Sprint Corp. plans to give away 1 million smartphones and other connected devices and free wireless service to help high school students who don’t have internet access at home.

The program, called the 1Million Project, will connect 200,000 students per year over five years. Sprint, headquartered in suburban Kansas City, said students would receive limited LTE data service and unlimited slower service as well as free phone and text service during their four high school years.

“Education is the foundation for our society to prosper, and the internet is an incredibly powerful tool for learning,” Sprint CEO Marcelo Claure said in the company’s announcement Tuesday. “But it’s a huge problem in America that we have 5 million households with children that lack internet connections. Those kids have a huge disadvantage and we are failing them.

In its announcement, Sprint called the effort “the largest corporate initiative to bridge the digital divide and help close the ‘Homework Gap’ for 1 million disadvantaged high school students lacking home internet access.”

Sprint already addresses the digital divide though programs including the White House’s ConnectED and ConnectHome, My Brother’s Keeper and other efforts.

Sprint noted that the 1Million Project is getting support from the Sprint Foundation and through donations from device manufacturers.

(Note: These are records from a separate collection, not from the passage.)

(* ===== verification/Client.v ===== *)
(** * Memory safety of the client

    The client over stream or tag matching, from the command line to the exit:
    with a polite library the heap at the end is the heap at the start, and the
    only ways to stop early are the bound of the waiting loops and a failed
    allocation that the program does not check; and if it succeeds, the transcript
    of its transfers is known. *)

From S2P Require Import Prelude CRuntime CLib Ucx HelloUtil CsApi Iov SockAddr.
From S2P Require Import Callbacks Request SendRecv Options ClientServer Messages.
From S2P Require Import Outside Exchange.
Open Scope Z_scope.

(** gettimeofday answers a time: its microseconds are below a second, and its
    seconds do not come near the end of the type. *)
Definition sane_clock (L : cs_lib) : Prop :=
  ∀ h, let r : Z * Z := l_ret L h gettimeofday in
       0 ≤ r.1 < 2 ^ 40 ∧ 0 ≤ r.2 < 1000000.

(** What the library and the callbacks do in a call is no transfer. *)
Abbreviation quiet := (same (λ w : cs_world, transcript (trace w))).

#[export] Instance transcript_cb : CbQuiet quiet.
Proof.
  split; [by apply same_trace_interactive; intros []| |done|done].
  intros w c r Hc. unfold same. simpl. by destruct c.
Qed.

(** The loop of client_server_do_work by an invariant of its rounds. *)
Lemma iterations_by `{!Ucs, !Ucp, !Cuda} (L : cs_lib) fuel wk E ty ep s
    (I : nat → cs_world → Prop) (Q : option Z → cs_world → Prop) w :
  I 0%nat w →
  (∀ k w', Z.of_nat k < g_num_iterations (glob w) → I k w' →
     wp E (client_server_communication L fuel wk ep ty s (Z.of_nat k))
       (λ ret w'', (ret = 0 → I (S k) w'') ∧
          (ret ≠ 0 → ∀ f l, Q (Some ret) (push (EOut Stderr f l) w''))) w') →
  (∀ w', I (Z.to_nat (g_num_iterations (glob w))) w' → Q None w') →
  wp E (iterations L fuel wk ep ty s) Q w.
Proof.
  intros HI Hround HQ. unfold iterations. apply wp_bind, wp_glb.
  apply wp_for_break with (I := I); [done| |done].
  intros k w1 Hk HIk. apply wp_bind. eapply wp_conseq; [apply Hround; [lia|done]|].
  intros ret w2 [Hok Hbad]. destruct (Z.eqb_spec ret 0) as [->|Hne]; cbn [negb].
  - apply wp_ret. by apply Hok.
  - by apply wp_bind, wp_fprintf, wp_ret, Hbad.
Qed.

Section client.
Context `{!Ucs, !Ucp, !Cuda} (L : cs_lib) (t : ucs_memory_type_t).
Context (Hm : mem_usable L t) (HL : polite L) (fuel : nat) (wk : Z) (n len : nat).
Implicit Types (w : cs_world) (E : halt → cs_world → Prop).

(** Between two exchanges, and no active message handler. *)
Definition idle0 w : Prop := idle t wk n len w ∧ registered (trace w) = false.

(** A call between two exchanges: the library owns nothing. *)
Lemma idle_call_raw E c w (Q : cs_ret c → cs_world → Prop) :
  idle0 w → lends c = [] → (∀ k, c = ucp_worker_progress k → k = wk) →
  (∀ r w', heap w' = heap w → wf_mem w' → conf (glob w') = conf (glob w) →
     entitled (trace w') = entitled (trace w) → Q r (push (ECall (A := cs_api) c r) w')) →
  wp E (call L c) Q w.
Proof using All.
  intros [Hid Hreg] Hlend Hk HQ. unfold call. apply wp_ext.
  apply (wp_with_keeps (same (λ w : cs_world, entitled (trace w)))).
  { apply keeps_run_acts; [typeclasses eauto|]. intros. apply keeps_handler.
    typeclasses eauto. }
  apply wp_run_acts with (P := λ xs w', Forall (legal (trace w) c) xs ∧
    heap w' = heap w ∧ wf_mem w' ∧ conf (glob w') = conf (glob w)).
  - split_and!; [apply HL|done|apply Hid|done].
  - intros x xs w' [[Hx Hxs]%Forall_cons_1 (Hh & Hwf & Hcf)].
    assert (pending (trace w) = []) as Hp by apply Hid.
    destruct x as [cb|p bs]; simpl in Hx; rewrite ?Hlend, ?Hp in Hx.
    + destruct cb as [st ud|st ud|st ln ud|st ln ud|st|req arg|hl d ln attr];
        try by destruct Hx as (o & Ho%not_elem_of_nil & _).
      * by apply wp_bind, wp_bind, wp_bind, wp_fprintf, wp_mod_glob, wp_ret, wp_emit.
      * destruct Hx as (k & l & -> & Hin & _). exfalso.
        rewrite (Hk k eq_refl) in Hin. by eapply (id_conn _ _ _ _ _ Hid).
      * destruct Hx as [Hr _]. congruence.
    + exfalso. destruct Hx as [(b & base & m & k & Hin & _)|(o & Ho & _)];
        by eapply not_elem_of_nil.
  - intros w' (_ & Hh & Hwf & Hcf) Hent. by apply HQ.
Qed.

Lemma idle_call E c w (Q : cs_ret c → cs_world → Prop) :
  idle0 w → lends c = [] → (∀ k, c = ucp_worker_progress k → k = wk) →
  (∀ r h, pending h = [] → pending (ECall c r :: h) = []) →
  (∀ r h, rest (ECall c r :: h) = rest h) →
  (∀ r w', unchanged w w' → Q r w') → wp E (call L c) Q w.
Proof using All.
  intros Hid Hlend Hk Hpend Hrest HQ. apply idle_call_raw; [done..|].
  intros r w' Hh Hwf Hcf [= E1 E2 E3]. apply HQ. split; [done|done|done|..]; simpl.
  - apply Hpend. rewrite E1. apply Hid.
  - rewrite Hrest. unfold rest. by rewrite E2, E3.
Qed.

Lemma unchanged_refl w : wf_mem w → pending (trace w) = [] → unchanged w w.
Proof. by split. Qed.

Lemma unchanged_trans w1 w2 w3 : unchanged w1 w2 → unchanged w2 w3 → unchanged w1 w3.
Proof. intros [] []. split; [congruence|done|congruence|done|congruence]. Qed.

Lemma idle0_unchanged w w' : idle0 w → unchanged w w' → idle0 w'.
Proof.
  intros [Hid Hr] Hu. split; [by eapply idle_unchanged|].
  destruct Hu as [_ _ _ _ Hre]. unfold rest in Hre. injection Hre as -> _. done.
Qed.

Context (ty : send_recv_type_t).
Context (Hty : ty = CLIENT_SERVER_SEND_RECV_STREAM ∨ ty = CLIENT_SERVER_SEND_RECV_TAG).
Context (E : halt → cs_world → Prop) (HE : bounded_or_oom L fuel E).

(** From here on [w0] is the world at the start; so far nothing changed. *)
Context (w0 : cs_world) (Hw0 : idle0 w0).

Lemma unchanged_out w s f l : unchanged w0 w → unchanged w0 (push (EOut s f l) w).
Proof. by intros []. Qed.

Lemma unchanged_closed w v :
  unchanged w0 w → unchanged w0 (set_glob (with_connection_closed v (glob w)) w).
Proof. by intros []. Qed.

Lemma call_idle c w (Q : cs_ret c → cs_world → Prop) :
  unchanged w0 w → lends c = [] → (∀ k, c = ucp_worker_progress k → k = wk) →
  (∀ r h, pending h = [] → pending (ECall c r :: h) = []) →
  (∀ r h, rest (ECall c r :: h) = rest h) →
  (∀ r w', unchanged w0 w' → Q r w') → wp E (call L c) Q w.
Proof using All.
  intros Hu ? ? ? ? HQ. apply idle_call; [by apply (idle0_unchanged w0)|done..|].
  intros r w' Hu'. apply HQ. by eapply unchanged_trans.
Qed.

Lemma transcript_call c : transfer_of c = None → keeps quiet (call L c).
Proof using.
  intros Hc. apply keeps_call_of; [typeclasses eauto|].
  intros w r. unfold same, transcript. simpl. by rewrite Hc.
Qed.

Ltac solve_quiet :=
  match goal with |- keeps _ (call _ ?c) => exact (transcript_call c eq_refl) end.

(** So far nothing changed, and the transcript is [T]. *)
Definition talk T w : Prop := unchanged w0 w ∧ transcript (trace w) = T.

Lemma talk_quiet {A} T (m : CM A) w (Q : A → cs_world → Prop) :
  talk T w → keeps quiet m →
  wp E m (λ a w', transcript (trace w') = T → Q a w') w → wp E m Q w.
Proof using.
  intros [_ HT] Hq Hw. apply (wp_with_keeps quiet); [done|].
  eapply wp_conseq; [exact Hw|]. unfold same. intros a w' Ha Hs. apply Ha. congruence.
Qed.

Lemma talk_out T w s f l : talk T w → talk T (push (EOut s f l) w).
Proof using. intros [? ?]. split; [by apply unchanged_out|done]. Qed.

Lemma progress_talk T w (Q : unit → cs_world → Prop) :
  talk T w → (∀ w', talk T w' → Q tt w') →
  wp E (_ ← call L (ucp_worker_progress wk); mret tt) Q w.
Proof using All.
  intros HT HQ. apply wp_bind. eapply talk_quiet; [exact HT|solve_quiet|].
  destruct HT as [Hu _]. apply call_idle; [done|done|by intros k [= ->]|done|done|].
  intros r w' ? ?. by apply wp_ret, HQ.
Qed.

(** The message of a side, as this side sees it. *)
Definition test_transfer (s : bool) : transfer :=
  if s then Incoming (Z.of_nat (n * len)) else Outgoing (test_message n len).

(** A single transfer of the known kind. *)
Lemma exchanged_transcript s out inn w w' :
  (∀ m p, transfer_of (out m p) = Some (Outgoing (msg_payload m))) →
  (∀ m p, transfer_of (inn m p) = Some (Incoming (msg_room m))) →
  exchanged n len s out inn w w' →
  (∀ sends, calls (counted sends) (trace w') =
     (per_message sends s + calls (counted sends) (trace w))%nat) →
  transcript (trace w') = test_transfer s :: transcript (trace w).
Proof using.
  intros Hout Hinn Hx Hn. pose proof (Hn true) as Ht. pose proof (Hn false) as Hf.
  unfold per_message, counted in *.
  destruct s; destruct Hx as (l & l' & m & p & r & Htr & Hm'); rewrite Htr in *; cbn [eqb] in *;
    rewrite !app_comm_cons, app_assoc, calls_app in Ht, Hf;
    rewrite !app_comm_cons, app_assoc, transcript_app;
    (erewrite transcript_singleton;
       [|lia|apply elem_of_app; right; by apply list_elem_of_here|]); try done.
  - rewrite Hinn. simpl. by rewrite Hm'.
  - rewrite Hout. simpl. by destruct Hm' as [-> _].
Qed.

Devices available through the project are smartphones, tablets, laptops and hotspots.

The 1Million Project will begin in seven to 10 cities, according to Sprint, though the company has identified only Kansas City so far.

High schools and public housing authorities can apply this month to take part in the several-cities 1Million Project pilot that begins in January. A full rollout of the project nationally is set for the start of the 2017-18 school year.